Once you got them seasoned you could leave them covered on the smoker for a pretty long amount of time my family leaves them in a Crock pot at party's for most of the day.  The only thing you have to watch is that they don't get to dry after an extended amount of time.  As far as your husbands issues do like I do with my kids age3 & 4 make them try it. If he's unwilling to try them don't let him eat dessert.


----------



## allisonandrews (Apr 12, 2006)

LOL...  yes, he is a hard one to please.  Personally, I like the baked beans and pork and beans, but my husband doesn't like sweets that much.  Believe me, we definately have to mark the bbq sauces.  I like mine sweet and he can't stand them that way.

He also is one of those evil people in the world that doesn't care one way or the other about desert....  I wish I was so lucky!


----------



## wittdog (Apr 12, 2006)

Well you could always threaten him with cooking him ribs New York Syle (Par Boiled I get shivers just thinking about how my mom abused be as a child by boiling the ribs.) Although that might be grounds for Divorce. Try using the Robust Molases it's not as sweet as the Original. Let me know how you decide to cook your beans and how they come out.


----------



## Woodman1 (Apr 12, 2006)

I saw photos from a guy who had burnt off all the paint from his firebox. He kept it well seasoned, like a skillet and uses it like a griddle to cook bacon, eggs, and pancakes! No lie! If you are cooking inside the pit, use a dutch oven. WM


----------



## wittdog (Apr 12, 2006)

Woodman how big was his firebox?
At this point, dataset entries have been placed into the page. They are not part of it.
(* ===== verification/SortedList.v ===== *)
(** * Sorted lists ([couchstore/src/views/sorted_list.c])

    A singly linked list sorted by a comparison function, without duplicates: adding
    an element that compares equal to one of the list replaces it. The chain of nodes
    from [head] is a list; the blocks of the nodes and of the copies of the elements
    are those of the memory of [Bitfield]. *)
From Stdlib Require Import ZArith Lia.
From stdpp Require Import strings gmap prelude sorting.
From S2P Require Import Prelude Bitfield.

#[local] Set Warnings "-clear-no-such-hyp".

(** [sorted_list_node_t]; the element is the copy in the block [nd_elem_block]. *)
Record node (A : Type) := mk_node { nd_block : ptr; nd_elem_block : ptr; nd_element : A }.
Arguments mk_node {A} _ _ _.
Arguments nd_block {A} _.
Arguments nd_elem_block {A} _.
Arguments nd_element {A} _.

(** [sorted_list_t]: its block, the nodes from [head] on, and [length]. *)
Record sorted_list (A : Type) := mk_list { sl_block : ptr; sl_nodes : list (node A); sl_length : Z }.
Arguments mk_list {A} _ _ _.
Arguments sl_block {A} _.
Arguments sl_nodes {A} _.
Arguments sl_length {A} _.

(** [sorted_list_iterator_t]: its block and the nodes from [current] on. *)
Record sorted_list_iterator_t (A : Type) := mk_iterator { si_block : ptr; si_current : list (node A) }.
Arguments mk_iterator {A} _ _.
Arguments si_block {A} _.
Arguments si_current {A} _.
(* ===== verification/IndexDecode.v ===== *)
(** * Decoding and freeing index headers

    The theorems on [index_header.c]: a header that is encoded and decoded is the same,
    and freeing it gives back all the memory of the decoder. *)
From Stdlib Require Import ZArith Lia.
From stdpp Require Import strings gmap prelude sorting.
From S2P Require Import Prelude Bitfield ViewCodec Snappy SortedList NodeTypes IndexHeader.

#[local] Set Warnings "-clear-no-such-hyp".

(** A part of the decoder that does not fail. *)
Definition runsP {A} (m : P A) (s : dstate) (Q : A -> dstate -> Prop) : Prop :=
  exists a s', m s = Some (Some a, s') /\ Q a s'.

Lemma runsP_ret {A} (a : A) s (Q : A -> dstate -> Prop) : Q a s -> runsP (mret a) s Q.
Proof. intros HQ. by exists a, s. Qed.

Lemma runsP_bind {A B} (m : P A) (f : A -> P B) s (Q : B -> dstate -> Prop) :
  runsP m s (fun a s' => runsP (f a) s' Q) -> runsP (mbind f m) s Q.
Proof.
  intros (a & s' & Hm & b & s'' & Hf & HQ). exists b, s''. unfold mbind, P_bind. rewrite Hm. by rewrite Hf.
Qed.

Lemma lift_runP {A} (m : M mem A) ms h bs (Q : A -> dstate -> Prop) :
  runs m ms (fun a m' => Q a (mk_ds m' h bs)) -> runsP (lift m) (mk_ds ms h bs) Q.
Proof. intros (a & m' & Hm & HQ). eexists a, _. unfold lift. simpl. by rewrite Hm. Qed.

Lemma set_header_runP f ms h bs (Q : unit -> dstate -> Prop) :
  Q tt (mk_ds ms (f h) bs) -> runsP (set_header f) (mk_ds ms h bs) Q.
Proof. intros HQ. by eexists tt, _. Qed.

Lemma next_runP n b rest ms h (Q : list Z -> dstate -> Prop) :
  length b = n -> Q b (mk_ds ms h rest) -> runsP (next n) (mk_ds ms h (b ++ rest)) Q.
Proof.
  intros Hn HQ. eexists b, _. unfold next. simpl. rewrite length_app.
  rewrite (proj2 (Nat.leb_le _ _)) by lia. by rewrite take_app_length', drop_app_length' by done.
Qed.

(** One step of the execution of a part of the decoder. *)
Ltac runP1 :=
  lazymatch goal with
  | |- runsP (mbind _ _) _ _ => apply runsP_bind
  | |- runsP (mret _) _ _ => apply runsP_ret
  | |- runsP (set_header _) _ _ => apply set_header_runP
  end.
Ltac runP := repeat (runP1; cbn beta).

Section decoding.
Context `{Alloc} (Hall : forall n sz, malloc_ok n sz = true).

Lemma next8_runP z rest ms h (Q : Z -> dstate -> Prop) :
  Q z (mk_ds ms h rest) -> runsP next8 (mk_ds ms h ([z] ++ rest)) Q.
Proof.
  intros HQ. unfold next8. runP. apply next_runP; [done|]. runP. unfold be_val. simpl. exact HQ.
Qed.

Lemma next16_runP z rest ms h (Q : Z -> dstate -> Prop) :
  id_ok z -> Q z (mk_ds ms h rest) -> runsP next16 (mk_ds ms h (enc_uint16 z ++ rest)) Q.
Proof.
  intros Hz HQ. unfold next16. runP. apply next_runP; [apply enc16_length|]. runP.
  pose proof (dec16_enc z [] ltac:(simpl; unfold id_ok in Hz; lia)) as Hd. unfold dec_uint16 in Hd.
  rewrite take_app_length' in Hd by (by rewrite enc16_length). by rewrite Hd.
Qed.

Lemma next48_runP z rest ms h (Q : Z -> dstate -> Prop) :
  0 <= z < 2 ^ 48 -> Q z (mk_ds ms h rest) -> runsP next48 (mk_ds ms h (enc_uint48 z ++ rest)) Q.
Proof.
  intros Hz HQ. unfold next48, enc_uint48. runP.
  assert (Hl : length (couchstore_encode_raw48 z) = 6%nat).
  { unfold couchstore_encode_raw48. by rewrite ENCODE_RAW_bytes, be_bytes_length by lia. }
  apply next_runP; [done|]. runP. pose proof (decode48 z [] Hz) as Hd.
  rewrite take_app_length' in Hd by done. by rewrite Hd.
Qed.
Definition genhash_delete_all (k : key) : M (genhash_t V) Z :=
  h ← gets gh_buckets;
  delete_all_loop (S (length (mjoin h))) k 0.

(** An iteration, as the entries that [iterfunc] is called with, in order. *)
Definition genhash_iter : M (genhash_t V) (list (genhash_entry_t V)) :=
  h ← gets gh_buckets;
  mret (mjoin h).

Definition genhash_iter_key (k : key) : M (genhash_t V) (list (genhash_entry_t V)) :=
  n ← bucket_of k;
  l ← get_bucket n;
  mret (filter (fun p => ops.(hasheq) k p.(en_key) = true) l).

(** [count_entries] as the function of an iteration. *)
Definition count_entries (l : list (genhash_entry_t V)) : Z :=
  foldl (fun n _ => swrap 32 (n + 1)) 0 l.

Definition genhash_size : M (genhash_t V) Z := l ← genhash_iter; mret (count_entries l).

Definition genhash_size_for_key (k : key) : M (genhash_t V) Z :=
  l ← genhash_iter_key k; mret (count_entries l).

Fixpoint clear_bucket (i : Z) (l : list (genhash_entry_t V)) : M (genhash_t V) unit :=
  match l with
  | [] => mret tt
  | p :: l' => set_bucket i l';; free_item p;; clear_bucket i l'
  end.

Fixpoint clear_loop (n : nat) (i : Z) : M (genhash_t V) unit :=
  match n with
  | O => mret tt
  | S n' => l ← get_bucket i; clear_bucket i l;; clear_loop n' (i + 1)
  end.

Definition genhash_clear : M (genhash_t V) Z :=
  h ← gets gh_size;
  clear_loop (Z.to_nat h) 0;;
  mret 0.

Definition genhash_free (h : option (genhash_t V)) : option (option (genhash_t V)) :=
  match h with
  | None => Some None
  | Some t => match genhash_clear t with Some (_, t') => Some (Some t') | None => None end
  end.
End model.

(** [genhash_string_hash]: the arithmetic wraps in an [int], and [char] is signed. *)
Definition genhash_string_hash (k : key) : Z :=
  foldl (fun rv c => Z.lxor (swrap 32 (swrap 32 (Z.shiftl rv 5) + rv)) (swrap 8 c)) 5381 k.

(** * The specification: a stack of values for each key *)

(** What the operations on keys must satisfy. *)
Class HashOk {V} (ops : hash_ops V) : Prop := {
  ho_refl k : ops.(hasheq) k k = true;
  ho_sym a b : ops.(hasheq) a b = ops.(hasheq) b a;
  ho_trans a b c : ops.(hasheq) a b = true -> ops.(hasheq) b c = true -> ops.(hasheq) a c = true;
  ho_hash a b : ops.(hasheq) a b = true -> ops.(hashfunc) a = ops.(hashfunc) b;
  ho_dup k : ops.(hasheq) k (dup_key ops k) = true
}.

Inductive gh_op (V : Type) :=
| OpStore (k : key) (v : V) (n : Z)
| OpFind (k : key)
| OpUpdate (k : key) (v : V) (n : Z)
| OpDelete (k : key)
| OpDeleteAll (k : key)
| OpSizeForKey (k : key)
| OpClear.
Arguments OpStore {V}.
Arguments OpFind {V}.
Arguments OpUpdate {V}.
Arguments OpDelete {V}.
Arguments OpDeleteAll {V}.
Arguments OpSizeForKey {V}.
Arguments OpClear {V}.
(** A shard without one of its items. *)
Lemma chain_removed ex t l1 p x l2 lv h n m :
  tk_chain ex t (l1 ++ (p, x) :: l2) ->
  ring lv (LIST :: l1.*1 ++ l2.*1) -> dom lv = dom t.(tk_links) ->
  tk_chain ({[p]} ∪ ex) (mk_tk lv t.(tk_items) h n m) (l1 ++ l2).
Proof.
  intros [Hr Hn Hd Hex Hit Hk] Hlv Hdl.
  rewrite fmap_app, fmap_cons in Hn. apply nodup_middle in Hn as [Hp Hn].
  constructor; simpl.
  - by rewrite fmap_app.
  - by rewrite fmap_app.
  - rewrite Hdl, Hd, !fmap_app. simpl in *. set_solver.
  - rewrite fmap_app in *. simpl in *. set_solver.
  - intros q y Hq. apply Hit. set_solver.
  - by apply keys_others in Hk as (_ & _ & ?).
Qed.

Lemma chain_freed ex t p pl h n m :
  tk_chain ({[p]} ∪ ex) t pl -> p ∉ ex ->
  tk_chain ex (mk_tk (delete p t.(tk_links)) (delete p t.(tk_items)) h n m) pl.
Proof.
  intros [Hr Hn Hd Hex Hit Hk] Hp. simpl in Hd, Hex.
  assert (Hp' : p ∉ LIST :: pl.*1) by set_solver. constructor; simpl.
  - apply (dseg_frame t.(tk_links)); [|exact Hr]. intros q Hq. apply lookup_delete_ne. by intros <-.
  - done.
  - rewrite dom_delete_L, Hd. set_solver.
  - set_solver.
  - intros q y Hq. rewrite lookup_delete_ne; [by apply Hit|]. intros <-. apply Hp'. right.
    by apply list_elem_of_fmap; exists (p, y).
  - done.
Qed.

Lemma topkeys_item_delete_run ex t l1 p x l2 (Q : unit -> topkeys_t -> Prop) :
  tk_parts ex t (l1 ++ (p, x) :: l2) ->
  (forall t', tk_parts ex t' (l1 ++ l2) -> t'.(tk_nkeys) = swrap 32 (t.(tk_nkeys) - 1) ->
     t'.(tk_max_keys) = t.(tk_max_keys) -> (forall q, q <> p -> t'.(tk_items) !! q = t.(tk_items) !! q) ->
     Q tt t') ->
  runs (topkeys_item_delete p) t Q.
Proof.
  intros Hp HQ. unfold topkeys_item_delete, free_ti. run.
  apply (get_item_run _ _ x); [apply (tr_items _ _ _ (tr_chain _ _ _ Hp)); set_solver|]. run. apply on_hash_run.
  eapply (runs_mono _ _ (fun _ h => effect my_hash_ops t.(tk_hash) (at_key my_hash_ops x.(ti_key) tail) [] h)).
  { by apply delete_run; [apply _|apply Hp|..]. }
  intros _ h He. run. destruct (tr_chain _ _ _ Hp) as [Hr Hn _ _ _ _].
  rewrite fmap_app, fmap_cons in Hr, Hn.
  apply (remove_middle_run _ l1.*1 p l2.*1); [exact Hr|exact Hn|]. intros lv Hlv Hdl. run.
  destruct Hp as [Hc Hh Hs]. pose proof He as (Hh' & Hs' & _). apply HQ; simpl; [|done|done|].
  - constructor; [|exact Hh'|].
    + apply (chain_freed _ (mk_tk lv t.(tk_items) h 0 0)); [by apply (chain_removed _ t _ _ x)|].
      pose proof (tr_ex _ _ _ Hc) as Hex. rewrite fmap_app in Hex. simpl in Hex. set_solver.
    + intros k. simpl. rewrite Hs'. unfold at_key. rewrite !Hs.
      apply (at_key_entries l1 p x l2 k tail); [by apply Hc|done].
  - intros q Hq. by apply lookup_delete_ne.
Qed.

(** The item [p] in front of the others. *)
Lemma chain_front t p x pl lv h n m :
  tk_chain {[p]} t pl -> t.(tk_items) !! p = Some x -> x.(ti_key) ∉ keys pl ->
  ring lv (LIST :: p :: pl.*1) -> dom lv = dom t.(tk_links) ->
  tk_chain ∅ (mk_tk lv t.(tk_items) h n m) ((p, x) :: pl).
Proof.
  intros [Hr Hn Hd Hex Hit Hk] Hx Hxk Hlv Hdl. constructor; simpl.
  - exact Hlv.
  - apply NoDup_cons in Hn as [HL Hn]. rewrite !NoDup_cons, not_elem_of_cons. simpl in Hex. set_solver.
  - rewrite Hdl, Hd. simpl. set_solver.
  - set_solver.
  - intros q y [[= -> ->]|Hq]%elem_of_cons; [done|by apply Hit].
  - by apply NoDup_cons.
Qed.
It gets that hot on top?


----------



## wittdog (Apr 12, 2006)

There are a group of guys that cook on the hood of any old car at Bills games.


----------



## Puff1 (Apr 12, 2006)

Captain Morgan said:
			
		

> Dang, I just bring to a boil my navy/northern/pinto's, then simmer for an hour.  Replaces the overnight soaking.  Discard that water...you'll have less gas later.  Then cook as normal.  Works for me.  When the poker boys are requesting beans and ham and cornbread once a month, it's coming out pretty good.


 =P~  I'll be at your house once a month :!: 
If it helps .....I suck at poker #-o


----------



## Finney (Apr 13, 2006)

James, is it hot enough to cook on at smoking temps, or do you have to crank it up for bacon and eggs?


----------



## allisonandrews (Apr 13, 2006)

Those were some pretty neat pictures.  Nice setup.  We had discussed buying one of the flat griddles and leaving it on the firebox and using it to warm up hotdogs and other already cooked foods that you just need to take the chill off.  It would be interesting some time to put a piece of bacon or an egg on it and see just how hot it was getting.  I know I can hold my hand over it and count the seconds and sort of guess about what temp I've got it up to, but seeing it in action would be better.

If we are cooking the beans in the cooker, they would definately be inside the smoker for at least the first four hours.  If it looked like the temp was getting too hot, we could move them to the fire box top for a bit.

Luckily, our smoker seems to stay pretty constant on heat temps inside.  That reverse flow really seems to help.

We would be using bottled water just because where we will be at we do not trust the water supply.

Oh, and our elevation is 1277 ft.  I don't think that is like Colorado.


----------



## Woodman1 (Apr 13, 2006)

Thanks James, I knew I saw it. Just couldn't recall whose it was!


----------



## Finney (Apr 14, 2006)

Damn, now I'm hungry. =P~


----------



## Captain Morgan (Apr 14, 2006)

great pics..sure makes sense...seems like designers would make it more
possible.


----------



## allisonandrews (May 2, 2006)

Just wanted to update and say that cooking on top of the fire box has been great.  It will definately fry bacon up and simmer a pot of beans.  If you get it in the exact spot over the a good fire, it will even boil them.  We have been working on seasoning it the last week or two and it is working out just liked we hoped.

The beans were so easy to cook on the fire box.  I had pretty much three zones that I could move them around to regulate the temp.  I had a really hot zone for boiling, a medium zone for simmering, and then a cooler zone for keeping them warm.  I cooked them some inside the smoker with the lid ajar, but I did them mainly on the firebox and it worked out fantastic.

My husband loved the beans (this was my first attempt at them), so I think this will be something I cook everytime we do a brisket.


----------



## Woodman1 (May 2, 2006)

Good to know Allie! My firebox is insulated for the Northern climate, but I have burners on it anyway!


----------



## txpgapro (May 2, 2006)

I 've cooked ham, bacon, eggs, pancakes, fish, grilled cheese sandwiches, etc.  I put a flat griddle right on top of the top of the firebox.  I also have simmered beans, and boiled water (keep the lid on).


----------